■ Listed entries ■
Lemma chained_app (delta : Z) (limit : Time) (slot : Slot) :
  forall (l : list Slot) (t0 : Time),
    chained delta limit t0 l ->
    start_time slot = last (map end_time l) t0 ->
    start_time slot < limit ->
    end_time slot = (start_time slot + delta) mod day ->
    end_time slot <= limit ->
    chained delta limit t0 (l ++ [slot]).
Proof.
  induction l as [| a l IH]; intros t0 Hc Hs Hlt He Hle.
  - cbn in Hs. cbn [app]. subst t0.
    apply chained_cons; try assumption; [reflexivity | constructor].
  - inversion Hc as [| ? ? ? Ha1 Ha2 Ha3 Ha4 Ha5]; subst.
    cbn [app]. apply chained_cons; try assumption; try reflexivity.
    apply IH; try assumption.
    cbn [map] in Hs. rewrite last_cons_default in Hs. exact Hs.
Qed.

Lemma loop_chained (date : Date) (delta : Z) (limit : Time) (t0 : Time) :
  forall (fuel : nat) (current : Time) (acc l : list Slot),
    loop fuel date delta limit current acc = Slots l ->
    chained delta limit t0 acc ->
    current = last (map end_time acc) t0 ->
    Forall (fun slot => display slot
                        = (strftime_I_M_p (start_time slot) ++ " - "
                           ++ strftime_I_M_p (end_time slot))%string) acc ->
    chained delta limit t0 l
    /\ Forall (fun slot => display slot
                           = (strftime_I_M_p (start_time slot) ++ " - "
                              ++ strftime_I_M_p (end_time slot))%string) l.
Proof.
  induction fuel as [| fuel IH]; intros current acc l H Hc Hlast Hd;
    [discriminate |].
  cbn [loop] in H.
  destruct (Z.ltb_spec current limit) as [Hlt | Hge].
  - destruct (_ || _); [discriminate |].
    destruct ((current + delta) mod day >? limit) eqn:Hgt.
    + injection H as <-. split; assumption.
    + rewrite Z.gtb_ltb in Hgt. apply Z.ltb_ge in Hgt.
      apply IH in H; [exact H | | |].
      * apply chained_app; cbn [start_time end_time]; try assumption;
          reflexivity.
      * rewrite map_app. cbn [map end_time]. rewrite last_last. reflexivity.
      * apply Forall_app. split; [exact Hd |].
        constructor; [reflexivity | constructor].
  - injection H as <-. split; assumption.
Qed.

End TimeSlotFacts.

(** X20. For a date in range and a slot of [n > 0] minutes such that the
    sixteen hours divide evenly or the first slot that would pass 22:00 ends
    before midnight (every [n] up to 120 is such), [get_time_slots] returns,
    after [960 / n] turns of the loop and one more, exactly the slots number
    0 to [960 / n - 1] of the even division from 6:00. *)
Theorem time_slots_divide_the_day_evenly :
  forall (date : Date) (n : Z) (fuel : nat),
    TimeSlots.min_ordinal <= date <= TimeSlots.max_ordinal ->
    0 < n ->
    960 mod n = 0 \/ (960 / n + 1) * n < 1080 ->
    (Z.to_nat (960 / n) < fuel)%nat ->
    TimeSlots.get_time_slots fuel date n
    = TimeSlots.Slots
        (map (TimeSlots.even_slot n) (seq 0 (Z.to_nat (960 / n)))).
Proof.
  intros date n fuel Hdate Hn Hwrap Hfuel.
  unfold TimeSlots.get_time_slots.
  destruct fuel as [| fuel]; [lia |].
  assert (Hk0 : 0 <= 960 / n) by (apply Z.div_pos; lia).
  assert (Hdays : 0 <= n / 1440 <= 960).
  { split; [apply Z.div_pos; lia |].
    destruct Hwrap as [Hz | Hw].
    - assert (H960 := Z.div_mod 960 n ltac:(lia)).
      assert (n <= 960) by nia.
      apply Z.div_le_upper_bound; lia.
    - assert (n < 1080) by nia.
      apply Z.div_le_upper_bound; lia. }
  replace (n / 1440 <? - TimeSlots.max_delta_days) with false
    by (symmetry; apply Z.ltb_ge; unfold TimeSlots.max_delta_days; lia).
  replace (TimeSlots.max_delta_days <? n / 1440) with false
    by (symmetry; apply Z.ltb_ge; unfold TimeSlots.max_delta_days; lia).
  cbn [orb].
  replace (hm 6 0) with (hm 6 0 + Z.of_nat 0 * (n * TimeSlots.minute))
    at 1 by (cbn; lia).
  rewrite (TimeSlotFacts.loop_even date n Hdate Hn Hwrap
             (Z.to_nat (960 / n)) 0 (S fuel) []); [reflexivity | lia | lia].
Qed.

(** With the default of 60 minutes: sixteen slots, the first from 06:00 AM
    and the last to 10:00 PM. *)
Lemma time_slots_witness :
  exists l,
    TimeSlots.get_time_slots 17 Seed.thursday 60 = TimeSlots.Slots l
    /\ List.length l = 16%nat
    /\ map TimeSlots.display (firstn 1 l) = ["06:00 AM - 07:00 AM"%string]
    /\ map TimeSlots.display (skipn 15 l) = ["09:00 PM - 10:00 PM"%string].
Proof.
  eexists. split.
  - apply (time_slots_divide_the_day_evenly Seed.thursday 60 17).
    + vm_compute. split; discriminate.
    + lia.
    + left. reflexivity.
    + vm_compute. lia.
  - split; [| split]; vm_compute; reflexivity.
Defined.

(** X21. A slot duration that is a whole number of days, zero included,
    makes the loop of [get_time_slots] turn without end when the date
    arithmetic stays in range: the current time is 6:00 again after every
    turn, so no number of turns brings a result. *)
Theorem time_slots_loop_forever_on_whole_days :
  forall (date : Date) (n : Z) (fuel : nat),
    n mod 1440 = 0 ->
    - TimeSlots.max_delta_days <= n / 1440 <= TimeSlots.max_delta_days ->
    TimeSlots.min_ordinal <= date + n / 1440 <= TimeSlots.max_ordinal ->
    TimeSlots.get_time_slots fuel date n = TimeSlots.OutOfFuel.
Proof.
  intros date n fuel Hmod Hdays Hdate.
  unfold TimeSlots.get_time_slots.
  destruct fuel as [| fuel]; [reflexivity |].
  replace (n / 1440 <? - TimeSlots.max_delta_days) with false
    by (symmetry; apply Z.ltb_ge; lia).
  replace (TimeSlots.max_delta_days <? n / 1440) with false
    by (symmetry; apply Z.ltb_ge; lia).
  cbn [orb].
  assert (Hn : n * TimeSlots.minute = n / 1440 * TimeSlots.day).
  { assert (H := Z.div_mod n 1440 ltac:(lia)).
    unfold TimeSlots.minute, TimeSlots.day. lia. }
  rewrite Hn. apply TimeSlotFacts.loop_still. exact Hdate.
Qed.

(** With no duration at all the loop is still turning after a thousand
    turns, and so it is with a slot of one whole day. *)
Lemma time_slots_loop_witness :
  TimeSlots.get_time_slots 1000 Seed.thursday 0 = TimeSlots.OutOfFuel
  /\ TimeSlots.get_time_slots 1000 Seed.thursday 1440 = TimeSlots.OutOfFuel.
Proof.
  split.
  - apply (time_slots_loop_forever_on_whole_days Seed.thursday 0 1000).
    + reflexivity.
    + vm_compute. split; discriminate.
    + vm_compute. split; discriminate.
  - apply (time_slots_loop_forever_on_whole_days Seed.thursday 1440 1000).
    + reflexivity.
    + vm_compute. split; discriminate.
    + vm_compute. split; discriminate.
Defined.

(** X22. Whatever the duration, a list that [get_time_slots] returns is a
    chain from 6:00: the first slot starts at 6:00, every slot starts before
    22:00 where the one before it ended, ends at its start plus the duration
    taken on the clock (modulo one day), and never after 22:00; and its
    display is the two times in the 12-hour format, joined by a dash. *)
Theorem returned_time_slots_are_chained :
  forall (fuel : nat) (date : Date) (n : Z) (l : list TimeSlots.Slot),
    TimeSlots.get_time_slots fuel date n = TimeSlots.Slots l ->
    TimeSlots.chained (n * TimeSlots.minute) (hm 22 0) (hm 6 0) l
    /\ Forall (fun slot =>
                 TimeSlots.display slot
                 = (TimeSlots.strftime_I_M_p (TimeSlots.start_time slot)
                    ++ " - "
                    ++ TimeSlots.strftime_I_M_p (TimeSlots.end_time slot))%string)
              l.
Proof.
  intros fuel date n l H.
  unfold TimeSlots.get_time_slots in H.
  destruct fuel as [| fuel]; [discriminate |].
  destruct (_ || _); [discriminate |].
  eapply TimeSlotFacts.loop_chained in H; [exact H | | |].
  - constructor.
  - reflexivity.
  - constructor.
Qed.

(** Five-hour slots: 6:00, 11:00 and 16:00 are followed by the slot from
    21:00 that ends at 2:00 on the clock, and the chain goes on from there. *)
Lemma returned_time_slots_witness :
  exists l,
    TimeSlots.get_time_slots 20 Seed.thursday 300 = TimeSlots.Slots l
    /\ List.length l = 8%nat
    /\ TimeSlots.chained (300 * TimeSlots.minute) (hm 22 0) (hm 6 0) l.
Proof.
  assert (H : exists l,
             TimeSlots.get_time_slots 20 Seed.thursday 300 = TimeSlots.Slots l
             /\ List.length l = 8%nat).
  { eexists. split; vm_compute; reflexivity. }
  destruct H as [l [Hl Hlen]].
  exists l. split; [exact Hl | split; [exact Hlen |]].
  exact (proj1 (returned_time_slots_are_chained 20 Seed.thursday 300 l Hl)).
Defined.

(* ------------------------------------------------------------------ *)
(** ** The entries of one user *)

Section OrderByFilter.
Context {A : Type} (key : A -> Z) (q : A -> bool).

Lemma insert_by_least (x : A) (l : list A) :
  Forall (fun z => key x <= key z) l ->
  insert_by (on_key key) x l = x :: l.
Proof.
  intros H. destruct l as [| y l]; [reflexivity |].
  cbn [insert_by]. unfold on_key.
  inversion H as [| ? ? Hy _]; subst.
  apply Z.leb_le in Hy. rewrite Hy. reflexivity.
Qed.

Lemma insert_by_filter (x : A) (l : list A) :
  StronglySorted (le_on key) l ->
  filter q (insert_by (on_key key) x l)
  = if q x then insert_by (on_key key) x (filter q l) else filter q l.
Proof.
  induction 1 as [| y l Hs IH Hall].
  - cbn. destruct (q x); reflexivity.
  - cbn [insert_by]. unfold on_key at 1.
    destruct (Z.leb_spec (key x) (key y)) as [Hle | Hlt].
    + cbn [filter]. destruct (q x) eqn:Hqx; [| reflexivity].
      symmetry. apply (insert_by_least x (filter q (y :: l))).
      apply Forall_forall. intros z Hz. apply filter_In in Hz.
      destruct Hz as [[-> | Hz] _]; [exact Hle |].
      rewrite Forall_forall in Hall. specialize (Hall z Hz).
      unfold le_on in Hall. lia.
    + cbn [filter]. rewrite IH.
      destruct (q y) eqn:Hqy; destruct (q x) eqn:Hqx; try reflexivity.
      cbn [insert_by].
      assert (Hf : on_key key x y = false) by (apply Z.leb_gt; exact Hlt).
      rewrite Hf. reflexivity.
Qed.

Lemma order_by_filter (l : list A) :
  filter q (order_by (on_key key) l) = order_by (on_key key) (filter q l).
Proof.
  induction l as [| x l IH]; [reflexivity |].
  cbn [order_by filter].
  rewrite insert_by_filter by apply order_by_sorted.
  rewrite IH. destruct (q x); reflexivity.
Qed.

■ What you should do ■
Print the lines of the material, exactly and only, from the line that contains "filter q (insert_by (on_key key) x l)" down to and including the final line.

■ Written response ■
  filter q (insert_by (on_key key) x l)
  = if q x then insert_by (on_key key) x (filter q l) else filter q l.
Proof.
  induction 1 as [| y l Hs IH Hall].
  - cbn. destruct (q x); reflexivity.
  - cbn [insert_by]. unfold on_key at 1.
    destruct (Z.leb_spec (key x) (key y)) as [Hle | Hlt].
    + cbn [filter]. destruct (q x) eqn:Hqx; [| reflexivity].
      symmetry. apply (insert_by_least x (filter q (y :: l))).
      apply Forall_forall. intros z Hz. apply filter_In in Hz.
      destruct Hz as [[-> | Hz] _]; [exact Hle |].
      rewrite Forall_forall in Hall. specialize (Hall z Hz).
      unfold le_on in Hall. lia.
    + cbn [filter]. rewrite IH.
      destruct (q y) eqn:Hqy; destruct (q x) eqn:Hqx; try reflexivity.
      cbn [insert_by].
      assert (Hf : on_key key x y = false) by (apply Z.leb_gt; exact Hlt).
      rewrite Hf. reflexivity.
Qed.

Lemma order_by_filter (l : list A) :
  filter q (order_by (on_key key) l) = order_by (on_key key) (filter q l).
Proof.
  induction l as [| x l IH]; [reflexivity |].
  cbn [order_by filter].
  rewrite insert_by_filter by apply order_by_sorted.
  rewrite IH. destruct (q x); reflexivity.
Qed.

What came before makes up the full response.